The long-awaited Los Angeles archdiocesan documents are beginning to appear. Already we see strong indications that Cardinal Mahony and his management team acted deliberately to prevent abusers from being apprehended by the police. We urge the U.S. Attorney and the Los Angeles County District Attorney to examine this evidence, and if Cardinal Mahony, Bishop Curry, and their associates conspired to obstruct justice, then indictments should follow. We urge prosecutors also to consider the evidence in the Aguilar files of international cooperation between bishops to help a known child molester evade criminal prosecution. These documents and other files that will be released in coming months offer a basis to determine whether priests were transferred in violation of federal law.
The Times reports Monday a statement from archdiocese lawyer J. Michael Hennigan, who says the archdiocese policy in the 1980s was to let victims decide whether to go to the police.
"Not surprisingly, the families of victims frequently did not wish to report to police and have their child become the center of a public prosecution," lawyer J. Michael Hennigan wrote.
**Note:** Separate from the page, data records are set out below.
Lemma slept_backoff n : 0 <= n -> slept (backoff_trace n) = if 0 <? n then 100 + n * 1000 else 0.
Proof. intros. unfold backoff_trace, slept. zcase; cbn [sum_list_with]; lia. Qed.

Lemma send_trace_slept bytes n r tr :
  bytes <> [ACK] -> 0 <= n <= 3 -> send_trace bytes n r tr ->
  slept tr <= (if n <=? 1 then 3200 else if n =? 2 then 2100 else 0).
Proof.
  intros Hb Hn Ht.
  induction Ht as [n ->|n r tr Hlt _ IH|n tr Hlt Ha|n out r tr tr' Hlt _ Ha _ IH];
    unfold MAX_SEND_RETRIES in *; [done|..];
    try destruct (await_quiet _ _ _ Hb Ha) as [_ Hq];
    try specialize (IH ltac:(lia)); try (repeat zcase_in IH);
    rewrite slept_app; change (AWrite ?b ?k :: ?l) with ([AWrite b k] ++ l);
    rewrite ?slept_app, ?Hq, slept_backoff by lia; change (slept [AWrite _ _]) with 0;
    repeat zcase; lia.
Qed.

Lemma toBuffer_not_ack f : toBuffer f <> [ACK].
Proof. by intros [=]. Qed.

(** ** Every reported frame was on the line *)

Lemma feed_suffix `{Oob} t b consumed :
  parser_inv t -> frameBytes t `suffix_of` consumed ->
  frameBytes (feed t b).1 `suffix_of` consumed ++ [b].
Proof.
  unfold parser_inv, feed. intros Hinv [pre Hpre]. destruct (parseState t) eqn:Hs.
  - repeat zcase; cbn; rewrite ?Hinv; try apply suffix_nil. by exists consumed.
  - destruct (_ || _); cbn; [apply suffix_nil|]. exists pre. by rewrite Hpre, app_assoc.
  - zcase; cbn; [exists pre; by rewrite Hpre, app_assoc|].
    destruct (parseFromBuffer _ _) as [p []]; apply suffix_nil.
Qed.

Lemma feedAll_sound `{Oob} t consumed l f :
  parser_inv t -> bytes_ok (consumed ++ l) -> frameBytes t `suffix_of` consumed ->
  IData f ∈ (feedAll t l).2 ->
  frame_ok f /\ exists pre post, consumed ++ l = pre ++ toBuffer f ++ post.
Proof.
  revert t consumed. induction l as [|b l IH]; intros t consumed Hinv Hok Hsuf Hin.
  { by apply not_elem_of_nil in Hin. }
  pose proof (feed_inv t b Hinv) as Hinv'. pose proof (feed_suffix t b consumed Hinv Hsuf) as Hsuf'.
  rewrite feedAll_cons in Hin. destruct (feed t b) as [t1 ev] eqn:Hfeed. cbn in Hinv', Hsuf'.
  specialize (IH t1 (consumed ++ [b]) Hinv'). rewrite <-app_assoc in IH. cbn in IH.
  destruct (feedAll t1 l) as [t2 items]. cbn in Hin, IH.
  apply elem_of_app in Hin as [Hev|Hin]; [|by apply IH].
  apply list_elem_of_In in Hev.
  destruct ev; cbn in Hev; try done; destruct Hev as [Hev|[]]; try discriminate Hev.
  injection Hev as <-.
  destruct Hsuf as [pre Hpre]. apply Forall_app in Hok as [Hok1 [Hb _]%Forall_cons].
  assert (bytes_ok (frameBytes t)) as Hfb by (rewrite Hpre in Hok1; by apply Forall_app in Hok1 as [_ ?]).
  destruct (feed_frame_sound t b t1 Hinv Hfb Hb Hfeed) as (Heq & Hfr & _).
  split; [done|]. exists pre, l. rewrite <-Heq, Hpre, <-!app_assoc. done.
Qed.

(** ** Dispatch of a chunk *)

Definition itemFrames (items : list Item) : list ZwaveDataFrame :=
  omap (fun i => match i with IData f => Some f | _ => None end) items.

Section Pump.
Context `{Oob} {W : Type} (io : SerialIO W).
Variable h : ZwaveDataFrame -> W -> W.
#[local] Existing Instance tracedIO.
He acknowledged memos written in those years "sometimes focused more on the needs of the perpetrator than on the serious harm that had been done to the victims.""That is part of the past," Hennigan wrote. "We are embarrassed and at times ashamed by parts of the past. But we are proud of our progress, which is continuing."
SNAP, the Survivors Network of those Abused by Priests, said it would demonstrate outside the Cathedral of Our Lady of the Angels at 11 a.m. Tuesday and call for prosecutors to move against Mahony and "anyone who broke the law," and call on Archbishop José Horacio Gomez to publicly admonish Mahony.